It is not always true that eigenfunctions of self-adjoint operators form a Hilbert basis (or a complete orthonormal system if you prefer).
Before addressing this point, let me first address your second question. Suppose $\mathscr{H}$ is a complex Hilbert space. In functional analysis, a linear operator $T$ is said to be bounded if there exists a constant $C \ge 0$ such that:
$$\|T\psi\| \le C\|\psi\| \tag{1}\label{1}$$
holds for every $\psi \in \mathscr{H}$. As it turns out, most of the usual self-adjoint operators in quantum mechanics are not bounded.
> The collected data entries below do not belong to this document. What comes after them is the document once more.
(** C5. Generation returns, and every generated route has a stop list
    whose sequence numbers are exactly 1, 2, ..., [stopCount], with
    [stopCount] the length of the list; its first stop is the synthetic
    depot stop named [Start: ...] with sequence 1, its last stop the
    synthetic depot stop named [End: ...] with sequence
    [deliveries + 2]; and every stop between is the delivery stop of one
    of the day's locations, as long as the optimizer, when it reorders,
    answers with indices of the intermediate stops it was given. *)
Theorem generated_routes_bookended dayLocations driverCount w :
  ∃ routes w',
    generateRoutesForDay dayLocations driverCount w = (Ok routes, w')
    ∧ Forall (λ r,
        RouteStop.sequence <$> Route.stopsJson r = seq 1 (Route.stopCount r)
        ∧ Route.stopCount r = length (Route.stopsJson r)
        ∧ ∃ startId endId deliveries startName endName,
            Route.stopsJson r
            = [warehouseStop startId 1 true] ++ deliveries
                ++ [warehouseStop endId (length deliveries + 2) false]
            ∧ RouteStop.customerName (warehouseStop startId 1 true) = Some startName
            ∧ String.prefix "Start:" startName = true
            ∧ RouteStop.customerName
                (warehouseStop endId (length deliveries + 2) false) = Some endName
            ∧ String.prefix "End:" endName = true
            ∧ (indicesInRange →
                 Forall (λ d, ∃ loc, loc ∈ dayLocations ∧ deliveryOf loc d)
                        deliveries)) routes.
Proof.
  destruct (generateRoutesForDay_routes dayLocations driverCount w)
    as (routes & w' & Hrun & Hall).
  exists routes, w'. split; [done|].
  eapply Forall_impl; [exact Hall|]. intros r (locs & _ & Hsub & Hgen).
  destruct (generatedFrom_shape locs r Hgen)
    as (startId & endId & deliveries & Hstops & Hseq & Hcount & _ & Hdel & _).
  split; [by rewrite Hcount|]. split; [done|].
  exists startId, endId, deliveries. eexists _, _.
  split; [done|]. split; [done|]. split; [apply prefix_Start|].
  split; [done|]. split; [apply prefix_End|].
  intros Hrange. eapply Forall_impl; [exact (Hdel Hrange)|].
  intros d (loc & Hloc & Hd). exists loc. split; [by apply Hsub|done].
Qed.

(** ** The fallback blocks *)

Lemma blockAt_succ {A} stopsPerDriver i (l : list A) :
  blockAt stopsPerDriver (S i) l = blockAt stopsPerDriver i (drop stopsPerDriver l).
Proof.
  unfold blockAt. by rewrite drop_drop.
Qed.

Lemma concat_blocks {A} stopsPerDriver m (l : list A) :
  (length l <= m * stopsPerDriver)%nat →
  concat ((λ i, blockAt stopsPerDriver i l) <$> seq 0 m) = l.
Proof.
  revert l. induction m as [|m IH]; intros l Hlen.
  - destruct l; [done|simpl in Hlen; lia].
  - cbn [seq fmap list_fmap concat]. rewrite <- fmap_S_seq, <- list_fmap_compose.
    rewrite (list_fmap_ext _ (λ i, blockAt stopsPerDriver i (drop stopsPerDriver l)))
      by (intros _ i _; apply blockAt_succ).
    rewrite IH by (rewrite length_drop; lia).
    unfold blockAt. simpl. by rewrite drop_0, take_drop.
Qed.

Lemma length_blockAt {A} stopsPerDriver i (l : list A) :
  length (blockAt stopsPerDriver i l)
  = Nat.min stopsPerDriver (length l - i * stopsPerDriver).
Proof. unfold blockAt. by rewrite length_take, length_drop. Qed.

Lemma built_lacking locs u loc :
  loc ∈ locs → located loc = false →
  ¬ Forall (λ s, stopHasCoords s = true) (builtFrom (indexed locs) u).
Proof.
  intros Hloc Hun Hall.
  apply list_elem_of_lookup_1 in Hloc. destruct Hloc as [i Hi].
  pose proof (built_in_order locs u) as Hord.
  destruct (Forall2_lookup_l _ _ _ _ _ Hord Hi) as (s & Hs & [id Hd]).
  pose proof (proj1 (Forall_lookup _ _) Hall i s Hs) as Hc.
  rewrite Hd in Hc. unfold stopHasCoords, located, hasCoords in Hc, Hun.
  cbn in Hc.
  destruct (Location.lat loc) as [q|], (Location.lng loc); simpl in *; try done.
  all: by destruct (Qeq_bool q 0).
Qed.

Lemma generatedFrom_servesBlock block r :
  generatedFrom block r → servesBlock block r.
Proof.
  intros Hgen.
  destruct (generatedFrom_shape block r Hgen)
    as (startId & endId & deliveries & Hstops & _ & _ & _ & _ & Hmetrics).
  destruct Hgen as (w & g & w2 & Hg & Hr).
  exists startId, endId, deliveries. split; [done|]. split.
  { destruct Hmetrics as [Hopt | [Hlocal Hord]]; [by left|right].
    split; [|done]. by rewrite (Forall2_length _ _ _ Hord). }
  intros (loc & Hloc & Hun).
  pose proof (built_lacking block (uuids w) loc Hloc Hun) as Hlack.
  assert (g = None) as ->.
  { rewrite optimizeRouteWithGoogle_skipped in Hg; [congruence|].
    intros (_ & _ & Hall). apply Hlack. unfold candidateOf in Hall.
    apply Forall_app in Hall. destruct Hall as [_ Hall].
    apply Forall_app in Hall. by destruct Hall. }
  subst r. unfold routeWith in *.
  cbn [Route.stopsJson Route.totalDistance Route.estimatedTime] in *.
  unfold finalStops in Hstops.
  apply (f_equal sliceInner) in Hstops. rewrite !sliceInner_bookends in Hstops.
  subst deliveries. split; [apply built_in_order|].
  rewrite finalStops_lacking by done. split; [done|].
  by rewrite heuristicTime_unknown.
Qed.

(** C8. When some stop of the day lacks coordinates (and there is a
    driver), generation returns, and cuts the stops, in their input
    order, into consecutive blocks of [ceil(n / k)] stops, the last one
    possibly smaller: the blocks put together are the input, none is
    empty, there is one route for each block and at most [k] routes.
    For 5 stops without coordinates and [k = 2] the blocks have 3 and 2
    stops, and the routes have no distance and the times 45 and 30
    ([15 * deliveries]). *)
Theorem fallback_blocks :
  (∀ dayLocations driverCount w,
     (1 <= driverCount)%nat →
     (∃ loc, loc ∈ dayLocations ∧ located loc = false) →
     ∃ routes w',
       generateRoutesForDay dayLocations driverCount w = (Ok routes, w')
       ∧ (length routes <= driverCount)%nat
       ∧ ∃ blocks,
           blocks = (λ i, blockAt (ceilRatio (length dayLocations) driverCount)
                            i dayLocations) <$> seq 0 (length routes)
           ∧ concat blocks = dayLocations
           ∧ Forall (λ block, block ≠ []
                       ∧ (length block
                            <= ceilRatio (length dayLocations) driverCount)%nat) blocks
           ∧ (∀ i block, blocks !! i = Some block → (S i < length blocks)%nat →
                length block = ceilRatio (length dayLocations) driverCount)
           ∧ Forall2 servesBlock blocks routes)
  ∧ (∀ l1 l2 l3 l4 l5 w,
       Forall (λ loc, Location.lat loc = None ∧ Location.lng loc = None)
              [l1; l2; l3; l4; l5] →
       ∃ r1 r2 w',
         generateRoutesForDay [l1; l2; l3; l4; l5] 2 w = (Ok [r1; r2], w')
         ∧ servesBlock [l1; l2; l3] r1 ∧ servesBlock [l4; l5] r2
         ∧ Route.totalDistance r1 = None ∧ Route.totalDistance r2 = None
         ∧ Route.estimatedTime r1 = Some 45%Z
         ∧ Route.estimatedTime r2 = Some 30%Z).
Proof.
  assert (Hgeneral : ∀ dayLocations driverCount w,
     (1 <= driverCount)%nat →
     (∃ loc, loc ∈ dayLocations ∧ located loc = false) →
     ∃ routes w',
       generateRoutesForDay dayLocations driverCount w = (Ok routes, w')
       ∧ (length routes <= driverCount)%nat
       ∧ ∃ blocks,
           blocks = (λ i, blockAt (ceilRatio (length dayLocations) driverCount)
                            i dayLocations) <$> seq 0 (length routes)
           ∧ concat blocks = dayLocations
           ∧ Forall (λ block, block ≠ []
                       ∧ (length block
                            <= ceilRatio (length dayLocations) driverCount)%nat) blocks
           ∧ (∀ i block, blocks !! i = Some block → (S i < length blocks)%nat →
                length block = ceilRatio (length dayLocations) driverCount)
           ∧ Forall2 servesBlock blocks routes).
  { intros dayLocations driverCount w Hk (loc & Hloc & Hun).
    assert (hasCoordinates dayLocations = false) as Hhas.
    { unfold hasCoordinates. apply andb_false_iff. left. apply Nat.eqb_neq.
      intros Hall. apply (filter_length_all (λ l, located l = true)) in Hall.
      pose proof (proj1 (Forall_forall _ _) Hall loc Hloc). congruence. }
    destruct (generateRoutesForDay_fallback dayLocations driverCount w Hhas)
      as (routes & w' & Hrun & Hlen & Hstart & Hcover & Hall).
    specialize (Hcover Hk).
    set (spd := ceilRatio (length dayLocations) driverCount) in *.
    assert (1 <= length dayLocations)%nat as Hn.
    { destruct dayLocations; [by apply elem_of_nil in Hloc | simpl; lia]. }
    assert (1 <= spd)%nat as Hspd by (by apply ceilRatio_pos).
    exists routes, w'. split; [done|]. split; [done|].
    eexists. split; [reflexivity|]. split; [by apply concat_blocks|].
    split; [|split].
    - apply Forall_fmap, Forall_forall. intros i Hi. apply elem_of_seq in Hi.
      simpl. split.
      + apply blockAt_nonEmpty; [done|]. apply Hstart. lia.
      + rewrite length_blockAt. lia.
    - intros i block Hi HS. rewrite length_fmap, length_seq in HS.
      rewrite list_lookup_fmap in Hi.
      destruct (seq 0 (length routes) !! i) as [j|] eqn:Hj; [|done].
      apply lookup_seq in Hj. destruct Hj as [-> _]. injection Hi as <-.
      rewrite length_blockAt. specialize (Hstart (S i) HS). simpl in *. lia.
    - apply Forall2_fmap_l. eapply Forall2_impl; [exact Hall|].
      intros i r. apply generatedFrom_servesBlock. }
  split; [exact Hgeneral|].
  intros l1 l2 l3 l4 l5 w Hnull.
  assert (∀ loc, loc ∈ [l1; l2; l3; l4; l5] → located loc = false) as Hun.
  { intros loc Hloc. destruct (proj1 (Forall_forall _ _) Hnull loc Hloc) as [Hlat _].
    unfold located. by rewrite Hlat. }
  destruct (Hgeneral [l1; l2; l3; l4; l5] 2%nat w) as
    (routes & w' & Hrun & Hlen & blocks & -> & Hconcat & _ & _ & Hall);
    [lia | exists l1; split; [left | apply Hun; left] |].
  change (ceilRatio (length [l1; l2; l3; l4; l5]) 2) with 3%nat in *.
  destruct routes as [|r1 [|r2 [|r3 routes]]]; simpl in Hlen, Hconcat;
    [done|done| |lia].
  cbn in Hall. apply Forall2_cons in Hall. destruct Hall as [H1 Hall].
  apply Forall2_cons in Hall. destruct Hall as [H2 _].
  exists r1, r2, w'. split; [done|]. split; [done|]. split; [done|].
  destruct H1 as (s1 & e1 & d1 & _ & _ & Hflat1).
  destruct H2 as (s2 & e2 & d2 & _ & _ & Hflat2).
  destruct Hflat1 as (_ & Hd1 & Ht1);
    [exists l1; split; [left | apply Hun; left]|].
  destruct Hflat2 as (_ & Hd2 & Ht2);
    [exists l4; split; [left | apply Hun; do 3 right; left]|].
  by repeat split.
Qed.

(** ** The map link *)

(** C9. For a stop list that is not empty, the map link is
    [https://www.google.com/maps/dir/] followed by the addresses of the
    stops, each percent-encoded, joined by [/], in the order of the
    list; and the link of a generated route is the one of its final stop
    list. *)
Theorem generateGoogleMapsUrl_format :
  (∀ stops addresses,
     stops ≠ [] →
     RouteStop.address <$> stops = Some <$> addresses →
     generateGoogleMapsUrl stops
     = "https://www.google.com/maps/dir/"
         +:+ join "/" (encodeURIComponent <$> addresses))
  ∧ (∀ dayLocations driverCount w,
       ∃ routes w',
         generateRoutesForDay dayLocations driverCount w = (Ok routes, w')
         ∧ Forall (λ r, Route.routeLink r = generateGoogleMapsUrl (Route.stopsJson r))
                  routes).
Proof.
  split.
  - intros stops addresses Hne Haddr. unfold generateGoogleMapsUrl.
    destruct stops as [|s stops]; [done|]. cbn [length Nat.eqb]. cbv zeta.
    do 2 f_equal.
    change (map (λ stop, encodeURIComponent (toStringU (RouteStop.address stop)))
                (s :: stops))
      with ((λ o, encodeURIComponent (toStringU o)) ∘ RouteStop.address
              <$> (s :: stops)).
    rewrite list_fmap_compose, Haddr, <- list_fmap_compose. done.
  - intros dayLocations driverCount w.
    destruct (generateRoutesForDay_routes dayLocations driverCount w)
      as (routes & w' & Hrun & Hall).
    exists routes, w'. split; [done|].
    eapply Forall_impl; [exact Hall|]. intros r (locs & _ & _ & Hgen).
    by destruct (generatedFrom_shape locs r Hgen)
      as (startId & endId & deliveries & _ & _ & _ & Hlink & _).
Qed.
As a consequence, these cannot be everywhere defined due to the famous Hellinger-Toeplitz Theorem. This is what is basically happening in the case one uses the Laplacian operator on $L^{2}(\mathbb{R}^{d})$. As a matter of fact, unbounded linear operators are defined on dense subspaces of the underlying Hilbert space $\mathscr{H}$. An appropriate dense domain for the Laplacian operator, for instance, is $\mathscr{S}(\mathbb{R}^{d})$ the space of rapidly decreasing functions.
Let me get back to your first question now. Suppose $T$ is a densely-defined (possibly unbounded) linear operator on $\mathscr{H}$. In linear algebra, linear operators were just matrices and their spectrum were just their eigenvalues. In the case of operators on infinite-dimensional Hilbert spaces, the spectrum is more than just eigenvalues. In fact, the spectrum of $T$, denoted by $\sigma(T)$, is the set of all $\lambda \in \mathbb{C}$ for which $(T - \lambda \operatorname{Id})^{-1}$ fails to be a bounded linear operator. Hence, $\lambda \in \sigma(T)$ if, and only if one of the following conditions hold:
$T-\lambda \operatorname{Id}$ is not invertible, in which case $\lambda$ is called an eigenvalue of $T$.
$T-\lambda \operatorname{Id}$ is invertible (injective) and its range is dense in $\mathscr{H}$, but its inverse is not bounded.
$T-\lambda \operatorname{Id}$ is invertible but its range is not dense in $\mathscr{H}$.
The set of eigenvalues of $T$ is denoted by $\sigma_{p}(T)$. The set of all $\lambda \in \mathbb{C}$ satisfying property 2. is denoted by $\sigma_{c}(T)$ and the latter is referred to as the continuous spectrum of $T$. Analogously, the set of all $\lambda \in \mathbb{C}$ satisfying property 3. is denoted by $\sigma_{r}(T)$, the so-called residual spectrum of $T$. Consequently, one gets $\sigma(T) = \sigma_{p}(T)\cup \sigma_{c}(T)\cup \sigma_{r}(T)$. It is possible to prove that if $T$ is self-adjoint then $\sigma_{r}(T) = \emptyset$ and $\sigma(T) = \sigma_{p}(T)\cup \sigma_{c}(T)$.
Now, in your case $\mathscr{H} = L^{2}(\mathbb{R}^{3})$ is a very special Hilbert space: it is separable in the sense that it has a countable Hilbert basis. In quantum mechanics, the Hilbert spaces are usually separable.
When a self-adjoint operator $T$ on a separable Hilbert space has only eigenvalues in its spectrum, that is, when $\sigma_{c}(T) = \emptyset$, then one can find a Hilbert basis of eigenvectors of $T$.
Finally, when one tries to solve the Schrödinger equation, one usually looks for separable solutions. This is why we first solve the time-independent Schrödinger equation $H\psi = E\psi$ or, in other words, we obtain the eigenvalues of $H$. When $H$ has "discrete spectrum", that is, only eigenvalues in its spectrum, then their eigenvectors form a Hilbert basis as claimed before and every other vector can be expanded in terms of this basis. This is what you obtained in the case of an infinite square well. When $\sigma_{c}(T)$ is not empty, however, things get a little more complicated, but one can still look for solutions of the Schrödinger equation which serve as a complete orthonormal system in a generalized way, e.g. by means of Fourier transforms. This is what happens, for instance, when we solve the free particle Schrödinger equation.